Collected data entries:

== Segment start ==

Definition startAllWatchControllers
  : M ConfigBasedMetaController (bool * option error) :=
  mc <- get_self ;;
  startAll_loop (GenericControllerConfigs mc).

(** One turn of the loop of [wait]: [Some r] when the loop returns [r],
    [None] when it has slept and goes round again. *)
Definition wait_turn (condition : M ConfigBasedMetaController (bool * option error))
  (start : Z) : M ConfigBasedMetaController (option (option error)) :=
  r <- condition ;;
  match r with
  | (true, None) => ret (Some None)
  | (_, err) =>
      since <- time_Since start ;;
      mc <- get_self ;;
      if since >? WaitTimeoutForCondition mc then
        ret (Some (Some (TimedOut cfg_String (WaitTimeoutForCondition mc) err)))
      else
        time_Sleep (WaitIntervalForCondition mc) ;;
        ret None
  end.

(** The loop of [wait], for at most [fuel] turns; [None] when the fuel ran
    out before the loop returned. *)
Fixpoint wait_loop (fuel : nat)
  (condition : M ConfigBasedMetaController (bool * option error))
  (start : Z) : M ConfigBasedMetaController (option (option error)) :=
  match fuel with
  | O => ret None
  | S fuel' =>
      r <- wait_turn condition start ;;
      match r with
      | Some res => ret (Some res)
      | None => wait_loop fuel' condition start
      end
  end.

Definition wait (fuel : nat)
  (condition : M ConfigBasedMetaController (bool * option error))
  : M ConfigBasedMetaController (option (option error)) :=
  w <- get_world ;;
  wait_loop fuel condition (now w).

(** How the goroutine of [Start] ends: the deferred close of [doneCh], or
    glog.Fatalf, which ends the process. *)
Inductive outcome := Completed | Fatal (err : error).

(** [Start] makes the channel; its goroutine runs [wait] over
    [startAllWatchControllers] and closes the channel unless it died. *)
Definition cfg_Start_make : M ConfigBasedMetaController unit :=
  modify_self (fun c => cfg_set_mc (set_doneCh ChanOpen (cfg_mc c)) c).

Definition cfg_Start_goroutine (fuel : nat)
  : M ConfigBasedMetaController (option outcome) :=
  condErr <- wait fuel startAllWatchControllers ;;
  match condErr with
  | None => ret None
  | Some (Some err) => ret (Some (Fatal err))
  | Some None =>
      modify_self (fun c => cfg_set_mc (set_doneCh ChanClosed (cfg_mc c)) c) ;;
      ret (Some Completed)
  end.

(** ** The work queue (client-go workqueue, rate limited)

    [wq_queue] holds the keys to hand out, in order; [wq_dirty] the keys
    that need processing; [wq_processing] the keys handed out and not yet
    done; [wq_failures] the rate limiter's count of requeues per key;
    [wq_waiting] the keys added with a delay that has not yet passed. *)
Record workqueue := {
  wq_queue : list string;
  wq_dirty : gset string;
  wq_processing : gset string;
  wq_shuttingDown : bool;
  wq_failures : gmap string nat;
  wq_waiting : list string;
}.

Definition wq_Add (item : string) (q : workqueue) : workqueue :=
  if wq_shuttingDown q then q
  else if decide (item ∈ wq_dirty q) then q
  else
    {| wq_queue := if decide (item ∈ wq_processing q) then wq_queue q
                   else wq_queue q ++ [item];
       wq_dirty := {[item]} ∪ wq_dirty q;
       wq_processing := wq_processing q;
       wq_shuttingDown := false;
       wq_failures := wq_failures q;
       wq_waiting := wq_waiting q |}.

(** What [Get] answers: it blocks on an empty queue that is not shutting
    down, reports quit on an empty queue that is, and otherwise hands out
    the first key. *)
Inductive wq_got := GetBlocks | GetQuit | GetItem (item : string) (q : workqueue).

Definition wq_Get (q : workqueue) : wq_got :=
  match wq_queue q with
  | [] => if wq_shuttingDown q then GetQuit else GetBlocks
  | item :: rest =>
      GetItem item
        {| wq_queue := rest;
           wq_dirty := wq_dirty q ∖ {[item]};
           wq_processing := {[item]} ∪ wq_processing q;
           wq_shuttingDown := wq_shuttingDown q;
           wq_failures := wq_failures q;
           wq_waiting := wq_waiting q |}
  end.

Definition wq_Done (item : string) (q : workqueue) : workqueue :=
  {| wq_queue := if decide (item ∈ wq_dirty q) then wq_queue q ++ [item]
                 else wq_queue q;
     wq_dirty := wq_dirty q;
     wq_processing := wq_processing q ∖ {[item]};
     wq_shuttingDown := wq_shuttingDown q;
     wq_failures := wq_failures q;
     wq_waiting := wq_waiting q |}.

(** The rate limiter counts the requeue; the key is added once its backoff
    has passed, unless the queue is shutting down. *)
Definition wq_AddRateLimited (item : string) (q : workqueue) : workqueue :=
  {| wq_queue := wq_queue q;
     wq_dirty := wq_dirty q;
     wq_processing := wq_processing q;
     wq_shuttingDown := wq_shuttingDown q;
     wq_failures := <[item := S (default 0%nat (wq_failures q !! item))]>
                      (wq_failures q);
     wq_waiting := if wq_shuttingDown q then wq_waiting q
                   else wq_waiting q ++ [item] |}.

Definition wq_Forget (item : string) (q : workqueue) : workqueue :=
  {| wq_queue := wq_queue q;
     wq_dirty := wq_dirty q;
     wq_processing := wq_processing q;
     wq_shuttingDown := wq_shuttingDown q;
     wq_failures := delete item (wq_failures q);
     wq_waiting := wq_waiting q |}.

Definition wq_ShutDown (q : workqueue) : workqueue :=
  {| wq_queue := wq_queue q;
     wq_dirty := wq_dirty q;
     wq_processing := wq_processing q;
     wq_shuttingDown := true;
     wq_failures := wq_failures q;
     wq_waiting := wq_waiting q |}.

Definition wq_empty : workqueue :=
  {| wq_queue := []; wq_dirty := ∅; wq_processing := ∅;
     wq_shuttingDown := false; wq_failures := ∅; wq_waiting := [] |}.

(** ** The CRD-driven supervisor *)

(** [Lister] is the informer's view of the definitions at this moment, by
    namespace and name; [InformerHasSynced] what the informer reports. *)
Record CRDBasedMetaController := {
  crd_mc : MetaController;
  Lister : string -> string -> error + GenericController;
  InformerHasSynced : bool;
  Queue : workqueue;
  stopCh : chan;
}.

Definition crd_set_mc (mc : MetaController) (c : CRDBasedMetaController)
  : CRDBasedMetaController :=
  {| crd_mc := mc; Lister := Lister c;
     InformerHasSynced := InformerHasSynced c; Queue := Queue c;
     stopCh := stopCh c |}.

Definition crd_set_Queue (q : workqueue) (c : CRDBasedMetaController)
  : CRDBasedMetaController :=
  {| crd_mc := crd_mc c; Lister := Lister c;
     InformerHasSynced := InformerHasSynced c; Queue := q;
     stopCh := stopCh c |}.

Definition crd_set_stopCh (ch : chan) (c : CRDBasedMetaController)
  : CRDBasedMetaController :=
  {| crd_mc := crd_mc c; Lister := Lister c;
     InformerHasSynced := InformerHasSynced c; Queue := Queue c;
     stopCh := ch |}.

== Segment end ==

Try it:
Print again the lines of the entries above that fall between the line holding "GetQuit else GetBlocks" and the line holding "wq_shuttingDown := false; wq_failures", inclusive, exactly as they stand.

Output below:
  | [] => if wq_shuttingDown q then GetQuit else GetBlocks
  | item :: rest =>
      GetItem item
        {| wq_queue := rest;
           wq_dirty := wq_dirty q ∖ {[item]};
           wq_processing := {[item]} ∪ wq_processing q;
           wq_shuttingDown := wq_shuttingDown q;
           wq_failures := wq_failures q;
           wq_waiting := wq_waiting q |}
  end.

Definition wq_Done (item : string) (q : workqueue) : workqueue :=
  {| wq_queue := if decide (item ∈ wq_dirty q) then wq_queue q ++ [item]
                 else wq_queue q;
     wq_dirty := wq_dirty q;
     wq_processing := wq_processing q ∖ {[item]};
     wq_shuttingDown := wq_shuttingDown q;
     wq_failures := wq_failures q;
     wq_waiting := wq_waiting q |}.

(** The rate limiter counts the requeue; the key is added once its backoff
    has passed, unless the queue is shutting down. *)
Definition wq_AddRateLimited (item : string) (q : workqueue) : workqueue :=
  {| wq_queue := wq_queue q;
     wq_dirty := wq_dirty q;
     wq_processing := wq_processing q;
     wq_shuttingDown := wq_shuttingDown q;
     wq_failures := <[item := S (default 0%nat (wq_failures q !! item))]>
                      (wq_failures q);
     wq_waiting := if wq_shuttingDown q then wq_waiting q
                   else wq_waiting q ++ [item] |}.

Definition wq_Forget (item : string) (q : workqueue) : workqueue :=
  {| wq_queue := wq_queue q;
     wq_dirty := wq_dirty q;
     wq_processing := wq_processing q;
     wq_shuttingDown := wq_shuttingDown q;
     wq_failures := delete item (wq_failures q);
     wq_waiting := wq_waiting q |}.

Definition wq_ShutDown (q : workqueue) : workqueue :=
  {| wq_queue := wq_queue q;
     wq_dirty := wq_dirty q;
     wq_processing := wq_processing q;
     wq_shuttingDown := true;
     wq_failures := wq_failures q;
     wq_waiting := wq_waiting q |}.

Definition wq_empty : workqueue :=
  {| wq_queue := []; wq_dirty := ∅; wq_processing := ∅;
     wq_shuttingDown := false; wq_failures := ∅; wq_waiting := [] |}.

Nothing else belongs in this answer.